You may start to notice some issues with your plumbing and yard. Constantly clogged drains, poor draining speed, uneven and ransom indentations in your lawn, bright green and lush patches of grass. These might seem like random issues, but can be telltale signs of having Orangeburg pipes.
If you have a home that was built in or before the 1970’s, there is a good chance that you have Orangeburg pipes. If you notice any of the previously mentioned issues, it might be worthwhile to make a call to a licensed plumbing team for a pipe inspection.
What Is Orangeburg Pipe?
Originating in Orangeburg New York where the pipe took its namesake, Orangeburg pipes were made out of a compressed wood pulp pipe that was sealed with tar. At the time it seemed like a very reasonable way to make pipes as World War II required the majority of cast iron materials to be taken.
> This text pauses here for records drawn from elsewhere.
(* ===== verification/Udp.v ===== *)
(** * udp.rs: the UDP header *)

From S2P Require Import Prelude Bytes Lib OnesComplement Checksum Header.
#[local] Open Scope Z_scope.

(** The struct: fields as they lie in memory (network byte order). *)
Record UDP : Type := mkUDP {
  f_src_port : Z;
  f_dst_port : Z;
  f_len : Z;
  f_checksum : Z
}.

#[export] Instance UDP_layout : Layout UDP := {|
  size_of := 8;
  decode bs := {|
    f_src_port := le_val (slice 0 2 bs);
    f_dst_port := le_val (slice 2 2 bs);
    f_len := le_val (slice 4 2 bs);
    f_checksum := le_val (slice 6 2 bs) |};
  encode h :=
    le_bytes 2 (f_src_port h) ++ le_bytes 2 (f_dst_port h) ++
    le_bytes 2 (f_len h) ++ le_bytes 2 (f_checksum h);
  fields_ok h :=
    is_u16 (f_src_port h) ∧ is_u16 (f_dst_port h) ∧ is_u16 (f_len h) ∧ is_u16 (f_checksum h)
|}.

(** #[derive(Default)] *)
Definition UDP_default : UDP := mkUDP 0 0 0 0.

Definition src_port (h : UDP) : Z := ntohs (f_src_port h).
Definition set_src_port (port : Z) (h : UDP) : UDP :=
  mkUDP (htons port) (f_dst_port h) (f_len h) (f_checksum h).

Definition dst_port (h : UDP) : Z := ntohs (f_dst_port h).
Definition set_dst_port (port : Z) (h : UDP) : UDP :=
  mkUDP (f_src_port h) (htons port) (f_len h) (f_checksum h).

Definition len (h : UDP) : Z := ntohs (f_len h).
Definition set_len (len : Z) (h : UDP) : UDP :=
  mkUDP (f_src_port h) (f_dst_port h) (htons len) (f_checksum h).

Definition checksum (h : UDP) : Z := f_checksum h.
Definition set_checksum (checksum : Z) (h : UDP) : UDP :=
  mkUDP (f_src_port h) (f_dst_port h) (f_len h) checksum.

Definition checksum_compute `{Target} (payload : bytes) (length init : Z) (h : UDP) : outcome UDP :=
  let h := set_checksum 0 h in
  hsum ← ipsum (encode h) (Z.of_nat (size_of UDP)) init;
  sum ← ipsum payload length (not16 hsum);
  Ok (set_checksum (htons sum) h).

#[export] Instance UDP_laws : LayoutLaws UDP.
Proof.
  split; [done|solve_encode_are_bytes|solve_decode_encode|solve_encode_decode|solve_decode_ok].
Qed.

(** ** Checksum *)

Lemma udp_word_sum c h :
  is_u16 c → word_sum (encode (set_checksum c h)) = word_sum (encode (set_checksum 0 h)) + c.
Proof.
  intros. apply (word_sum_field
    (le_bytes 2 (f_src_port h) ++ le_bytes 2 (f_dst_port h) ++ le_bytes 2 (f_len h)) c []);
    [by exists 3%nat|done].
Qed.

(** The checksum of header and payload. *)
Lemma udp_checksum_compute_spec `{Target} payload length init (h : UDP) :
  fields_ok h → are_bytes payload →
  0 ≤ length ≤ Z.of_nat (List.length payload) → length < 2 ^ 63 → is_u16 init →
  ∃ c, checksum_compute payload length init h = Ok (set_checksum c h) ∧ is_u16 c ∧
       (hsum ← ipsum (encode (set_checksum c h)) 8 init;
        ipsum payload length (not16 hsum)) = Ok 0.
Proof.
  intros Hok Hp Hl H63 Hi. pose proof Hok as (?&?&?&?).
  assert (∀ c, is_u16 c → fields_ok (set_checksum c h)) as Hset by (intros; by split_and!).
  unfold checksum_compute. change (Z.of_nat (size_of UDP)) with 8.
  rewrite (ipsum_spec_ok (encode _));
    [|by apply encode_are_bytes, Hset|split; [done|simpl; lia]|done|done].
  cbn [mbind outcome_bind].
  rewrite ipsum_spec_ok by (done || apply not16_range). cbn [mbind outcome_bind].
  eexists. split; [done|]. split; [apply htons_range|].
  set (c := htons _). assert (is_u16 c) by apply htons_range.
  change (ipsum (encode ?x) _ init) with (ipsum (encode x) (Z.of_nat (List.length (encode x))) init).
  apply (chained_checksum_verifies (encode (set_checksum 0 h)) (encode (set_checksum c h)) c);
    try done; try (by apply encode_are_bytes, Hset).
  - unfold c, ipsum_spec at 1. by rewrite htons_not_ipsum_spec.
  - by apply udp_word_sum.
Qed.

(** Getters read back what setters wrote, and [checksum_compute] sets only
    the checksum field so that the chained sum of [init], the header and the
    payload verifies. *)
Theorem udp_checksum_compute_ok `{Target} payload length init (h : UDP) :
  fields_ok h → are_bytes payload →
  0 ≤ length ≤ Z.of_nat (List.length payload) → length < 2 ^ 63 → is_u16 init →
  ∃ c, checksum_compute payload length init h = Ok (set_checksum c h) ∧ is_u16 c ∧
       (hsum ← ipsum (encode (set_checksum c h)) 8 init;
        ipsum payload length (not16 hsum)) = Ok 0.
Proof. apply udp_checksum_compute_spec. Qed.

Lemma udp_checksum_compute_ok_witness :
  let h := mkUDP 0x3500 0x0bde 0x0f00 0x1111 in
  let payload := [7; 7; 7; 7; 7; 7; 7] in
  ∃ c, @checksum_compute x86_64 payload 7 3 h = Ok (set_checksum c h) ∧ is_u16 c ∧
       (hsum ← @ipsum x86_64 (encode (set_checksum c h)) 8 3;
        @ipsum x86_64 payload 7 (not16 hsum)) = Ok 0.
Proof. intros h payload. apply (@udp_checksum_compute_ok x86_64 payload 7 3 h); by_compute. Defined.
However, over time it became known that Orangeburg pipes became extremely brittle. They were also very prone to absorbing moisture and becoming deformed underground. The lifespan of the pipe was estimated to be 50 years or more, but in reality most pipes were failing within 30 years.
Does Your Home Have Orangeburg Pipe?
If your home was built in or before the 1970’s, there is a chance that it has Orangeburg pipes. However, even if your home was built in this time, you can’t automatically assume it has this type of piping. Instead, you can check the paperwork for verification.
If the paperwork does not specifically say, or you cannot find any verification on the pipe used at all, you can contact a plumber to do a pipe inspection. They will dig down to inspect the exterior of the pipe, as well as use a camera to visually inspect the interior of the pipe. This inspection can quickly and definitively tell you if you have Orangeburg pipes.
Should You Replace Orangeburg Pipe?
In the end, replacing Orangeburg pipes is your best option. While it may not have happened yet, the chance of a catastrophic failure to your sewer or plumbing pipes can happen unexpectedly. This can be due to general earth pressure on the pipes, tree roots invading the pipes space, and more.
While you can have the sections of your Orangeburg pipe repaired as issues arise, the overall cost will normally add up to more than the cost of a complete system replacement depending on the frequency repairs are needed.
If a complete replacement of the system is not financially possible for you now, you may want to have a plumber inspect your pipe system on a regular basis every 6 months. They can alert you in advance to any potential trouble spots that may need preventative treatment. If this happens, there are ways to reinforce that section of pipe to hopefully prevent failure. While this is not an overall fix, it can give you more time to financially prepare for a system replacement.